Itraveled more than 700 miles and did not go to the papal Mass at Nationals Park in Washington, D.C., April 17.
Catholic New World photographer Karen Callaway and I drove from Chicago to Washington to cover the pope, and she got some great photos, both at the Basilica of the National Shrine of the Immaculate Conception and at Nationals Park.
I spent most of the visit at the hotel that was serving as the media headquarters, listening to the papal events on TV. Most of the rest of the time, I was learning my way around the George Washington University Medical Center emergency room and ophthalmology clinic.
I managed to damage my eyes — bilateral corneal abrasions was the official diagnosis — Tuesday afternoon, shortly after watching Pope Benedict XVI arrive at Andrews Air Force Base in Maryland.
Apparently, bad contact lens solution was to blame, making my lenses progressively more uncomfortable during the day and creating spectacular levels of pain when I removed them — and, apparently, some of the surface of my corneas.
The injuries left me in pain, and also unable to see more than blurs for nearly two days. But the doctors assured me that corneal tissue, while among the most sensitive in the body (thus the intense pain), is among the fastest to heal. As I write this, six days later, the pain is gone, as is most of the blurriness, but I’m not quite back to normal yet.
So I didn’t make it to the Mass, because I thought that I would likely be a danger to myself and others. Too many people, too many stairs, not enough vision to properly navigate. Instead, I sat with my eyes closed and listened to the Mass and wallowed in self-pity.
In his homily, Pope Benedict spoke of hope, of evangelization, of mission.
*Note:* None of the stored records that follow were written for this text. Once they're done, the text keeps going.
Lemma net_ok_quiescent n net :
  net_ok n net → quiescent net → log_d net = [verdict] ∧ log_l net = [verdict].
Proof.
  intros (rxd & outd & std & bufd & sentd & pendd & rxl & outl & stl & bufl & sentl & pendl & [])
    (Hqd & Hql & Htl & Htd).
  unfold is_idle in Hqd, Hql. apply bool_decide_eq_true in Hqd, Hql.
  rewrite ni_d0 in Hqd. rewrite ni_l0 in Hql. cbn in Hqd, Hql.
  rewrite Hqd, app_nil_r in ni_dout0. rewrite Hql, app_nil_r in ni_lout0.
  rewrite Htl, app_nil_r in ni_tol0. rewrite Htd, app_nil_r in ni_tod0. subst sentd sentl.
  rewrite ni_dlog0, ni_llog0.
  destruct ni_dview0 as [rxd z Hz Hne|rxd z Hz Hne|]; destruct ni_lview0 as [rxl y Hy Hny|rxl y Hy Hny|];
    unfold wires, events in *; cbn in ni_tol0, ni_tod0 |- *;
    rewrite ?app_nil_r, ?wires_verdict, ?events_verdict in *; try done; exfalso;
    repeat match goal with H : @eq bytes _ _ |- _ =>
      apply (f_equal length) in H; rewrite ?length_app in H end;
    try (destruct z; [done|]); try (destruct y; [done|]); simpl in *; lia.
Qed.

Lemma net_ok_progress n net : net_ok n net → ¬ quiescent net → ∃ net', net_step net net'.
Proof.
  intros (rxd & outd & std & bufd & sentd & pendd & rxl & outl & stl & bufl & sentl & pendl &
    [Hd Hl Hdv Hlv Hdo Hlo Hdl Hll Htl Htd Hn]) Hq.
  destruct net as [d l tl td ld ll]. cbn [net_d net_l to_l to_d log_d log_l] in *. subst.
  destruct pendd as [|o pendd]; [|by eexists; apply poll_dialer].
  destruct pendl as [|o pendl]; [|by eexists; apply poll_listener].
  destruct (decide (td = [])) as [->|Hntd]; [destruct (decide (tl = [])) as [->|Hntl]|].
  - by destruct Hq.
  - destruct (listener_arrives rxl (sentl ++ []) stl bufl tl [] Hlv Hntl) as (? & ? & ? & Hrun & _).
    { destruct (dialer_view_outs _ _ _ _ Hdv) as (_ & Hw & _). by rewrite app_nil_r, Htl in Hw. }
    eexists. rewrite <- (app_nil_r tl). by eapply arrive_listener.
  - destruct (dialer_arrives rxd (sentd ++ []) std bufd td [] Hdv Hntd) as (? & ? & ? & Hrun & _).
    { destruct (listener_view_outs _ _ _ _ Hlv) as (_ & Hw & _). by rewrite app_nil_r, Htd in Hw. }
    eexists. rewrite <- (app_nil_r td). by eapply arrive_dialer.
Qed.
Definition protocol_violation (peer_id : PeerId) (stream_id : Z) (reason : bytes)
    : P (list PingAction) :=
  _ ← push_event (ProtocolViolation peer_id stream_id reason);
  mret [ResetStream peer_id stream_id].

Definition register_outbound_stream (peer_id : PeerId) (stream_id : Z) : P unit :=
  peer ← entry_or_default peer_id;
  match outbound_stream peer with
  | Some existing =>
      if negb (existing =? stream_id) then throw (OutboundStreamExists peer_id existing)
      else mret tt
  | None =>
      _ ← set_peer peer_id {| peer with outbound_stream := Some stream_id |};
      push_event (OutboundStreamRegistered peer_id stream_id)
  end.

Definition outbound_stream_of (s : PingProtocol) (peer_id : PeerId) : option Z :=
  peer ← peers s !! peer_id;
  outbound_stream peer.

Definition register_inbound_stream (peer_id : PeerId) (stream_id : Z) : P (list PingAction) :=
  peer ← entry_or_default peer_id;
  if bool_decide (stream_id ∈ inbound_streams peer) then mret []
  else if MAX_INBOUND_STREAMS <=? Z.of_nat (size (inbound_streams peer))
  then
    _ ← push_event (StreamLimitExceeded peer_id stream_id MAX_INBOUND_STREAMS);
    mret [ResetStream peer_id stream_id]
  else
    _ ← set_peer peer_id {| peer with inbound_streams := {[stream_id]} ∪ inbound_streams peer |};
    _ ← push_event (InboundStreamAccepted peer_id stream_id);
    mret [].
Lemma mul_add_spec m ds c r c' :
  0 ≤ m → 0 ≤ c → Forall (λ d, 0 ≤ d < B) ds → mul_add m ds c = (r, c') →
  le_value r + B ^ zlen ds * c' = m * le_value ds + c ∧ length r = length ds ∧
  Forall (λ d, 0 ≤ d < B) r ∧ 0 ≤ c'.
Proof.
  intros Hm. revert c r c'. induction ds as [|d ds IH]; intros c r c' Hc Hds Hr; cbn in Hr.
  - injection Hr as <- <-. change (le_value []) with 0. rewrite (zlen_nil (A := Z)), Z.pow_0_r.
    split_and!; [lia|done|done|done].
  - apply Forall_cons in Hds as [Hd Hds].
    destruct (mul_add m ds ((d * m + c) / B)) as [r1 c1] eqn:Hrec. injection Hr as <- <-.
    destruct (IH _ _ _ (Z.div_pos (d * m + c) B ltac:(nia) ltac:(lia)) Hds Hrec)
      as (Hv & Hl & Hr & Hc1).
    pose proof (Z.div_mod (d * m + c) B ltac:(lia)) as Hdm.
    pose proof (Z.mod_pos_bound (d * m + c) B ltac:(lia)).
    split_and!; [|by cbn; rewrite Hl|by constructor|done].
    rewrite !le_value_cons.
    rewrite zlen_cons, Z.pow_add_r by (try lia; apply zlen_nonneg). nia.
Qed.

Lemma push_spec fuel c :
  0 ≤ c < B ^ Z.of_nat fuel → canonical (push fuel c) ∧ le_value (push fuel c) = c.
Proof.
  revert c. induction fuel as [|fuel IH]; intros c Hc; cbn [push].
  - change (B ^ Z.of_nat 0) with 1 in Hc. split; [by split|cbn; lia].
  - destruct (Z.ltb_spec 0 c); [|split; [by split|cbn; lia]].
    rewrite Nat2Z.inj_succ, Z.pow_succ_r in Hc by lia.
    destruct (IH (c / B)) as [[Hds Hl] Hv].
    { split; [apply Z.div_pos; lia|apply Z.div_lt_upper_bound; lia]. }
    pose proof (Z.mod_pos_bound c B ltac:(lia)). pose proof (Z.div_mod c B ltac:(lia)) as Hdm.
    split; [split; [by constructor|]|rewrite le_value_cons; lia].
    destruct (push fuel (c / B)) as [|e l] eqn:Hp; [|exact Hl].
    cbn in Hv |- *. intros [= Hz]. lia.
Qed.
He spoke of unity — “I ask you to set aside all division” — and fidelity, and of unceasing work to spread the Gospel.
He hit all the right notes, I thought. He touched on the clerical sexual abuse scandal, acknowledging the damage it has done to victims and to the church; he spoke of the need for the faithful to avail themselves of the sacraments, especially reconciliation; he spoke with appreciation about Americans’ sense of hope — and about the ways we as a nation have fallen short of our ideals.
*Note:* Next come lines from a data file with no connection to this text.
(** The two most significant base58 digits of a number between [0x1220] and
    [0x1221] times [2^256] are those of ["Qm"]. *)
Lemma sha256_top_digits ds :
  canonical 58 ds → 0x1220 * 2 ^ 256 ≤ le_value 58 ds < 0x1221 * 2 ^ 256 →
  ∃ low, ds = low ++ [44; 23].
Proof.
  intros Hc Hv. exists (take 44 ds). rewrite <- (take_drop 44 ds) at 1. f_equal.
  assert (le_value 58 ds = le_value 58 (take 44 ds) + 58 ^ zlen (take 44 ds) * le_value 58 (drop 44 ds)) as Hsplit
    by (rewrite <- le_value_app, take_drop; done || lia).
  pose proof Hc as [Hall Hlast].
  pose proof (le_value_nonneg 58 ltac:(lia) (take 44 ds) ltac:(by apply Forall_take)) as Hlo.
  pose proof (le_value_lt 58 ltac:(lia) (take 44 ds) ltac:(by apply Forall_take)) as Hhi.
  destruct (decide (length ds ≤ 44)%nat) as [Hshort|Hlong].
  { exfalso. pose proof (le_value_lt 58 ltac:(lia) ds Hall) as Hlt.
    assert (58 ^ zlen ds ≤ 58 ^ 44) by (apply Z.pow_le_mono_r; unfold zlen; lia).
    assert (58 ^ 44 ≤ 0x1220 * 2 ^ 256) by (by vm_compute). lia. }
  assert (zlen (take 44 ds) = 44) as Hlen by (unfold zlen; rewrite length_take; lia).
  rewrite Hlen in *. apply (canonical_inj 58); [lia| |split; [repeat constructor; lia|done]|].
  - split; [by apply Forall_drop|].
    rewrite <- (last_app_nonempty (take 44 ds) (drop 44 ds)), take_drop; [done|].
    intros Hn%(f_equal length). rewrite length_drop in Hn. simpl in Hn. lia.
  - change (le_value 58 [44; 23]) with 1378.
    assert (1378 * 58 ^ 44 ≤ 0x1220 * 2 ^ 256 ∧ 0x1221 * 2 ^ 256 ≤ 1379 * 58 ^ 44) as [H1 H2]
      by (by vm_compute). nia.
Qed.

Lemma encode_sha256_head d s :
  zlen d = 32 → encode_base58 (x12 :: x20 :: d) = Ok s → ∃ rest, s = 81 :: 109 :: rest.
Proof.
  intros Hd He.
  destruct (encode_base58_shape 0 (x12 :: x20 :: d)) as (ds & cs & Hc & Hv & Hm & Hs); [done|done|].
  cbn [replicate app] in Hs. rewrite He in Hs. injection Hs as ->.
  destruct (sha256_top_digits ds Hc) as [low ->].
  { rewrite Hv. change (x12 :: x20 :: d) with ([x12; x20] ++ d). unfold be_value.
    rewrite foldl_app. change (foldl _ 0 [x12; x20]) with 0x1220.
    pose proof (be_value_range d) as Hr. unfold zlen in Hd. rewrite Hd in Hr.
    change (256 ^ 32) with (2 ^ 256) in Hr.
    assert (∀ acc l, foldl (λ a b, a * 256 + b2z b) acc l = acc * 256 ^ Z.of_nat (length l) + be_value l) as Hf.
    { clear. intros acc l. unfold be_value. rewrite <- (be_bytes_be_value l) at 1 3.
      rewrite !foldl_be_bytes. lia. }
    rewrite Hf, Hd. change (256 ^ 32) with (2 ^ 256). lia. }
  rewrite reverse_app in Hm. change (reverse [44; 23]) with [23; 44] in Hm.
  cbn [app mapM] in Hm.
  change (BASE58_ALPHABET !! Z.to_nat 23) with (Some 81) in Hm.
  change (BASE58_ALPHABET !! Z.to_nat 44) with (Some 109) in Hm. cbn in Hm.
  destruct (mapM _ (reverse low)) as [rest|]; [|done]. cbn in Hm. injection Hm as <-. by exists rest.
Qed.

Lemma display_round_trip p s :
  peer_ok p → mh_code (multihash p) = IDENTITY_MULTIHASH_CODE ∨
    mh_code (multihash p) = SHA256_MULTIHASH_CODE →
  to_base58 p = Ok s → from_str s = Ok p.
Proof.
  intros Hp Hcode He. pose proof (base58_round_trip p s Hp He) as Hb.
  unfold to_base58, to_bytes in He. destruct Hp as [Ht H32]. rewrite mh_format in He by done.
  destruct Hcode as [Hc|Hc]; rewrite Hc in He.
  - apply encode_zero_head in He as [rest ->]. exact Hb.
  - rewrite (H32 Hc) in He. apply encode_sha256_head in He as [rest ->]; [exact Hb|by apply H32].
Qed.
But he didn’t come across as angry, or mean, or bitter. If anything, he spoke with affection and love. Chances are, I heard the homily more clearly in my hotel room than I would have in the stadium; in any case, I’ve had ample opportunity to read it since that day.
When I returned home and went to Mass on Sunday with my family, the thought struck me that no matter how big the papal Mass was, no matter how many hundred bishops or thousands of worshippers were there, the central mystery of Mass was no different than in a parish church in Chicago. The Eucharist — the Body and Blood of Christ — is not more sacred when consecrated by a pope.
So yes, I missed an experience I wish I could have had. But the big gifts offered by my faith, well, those were here already.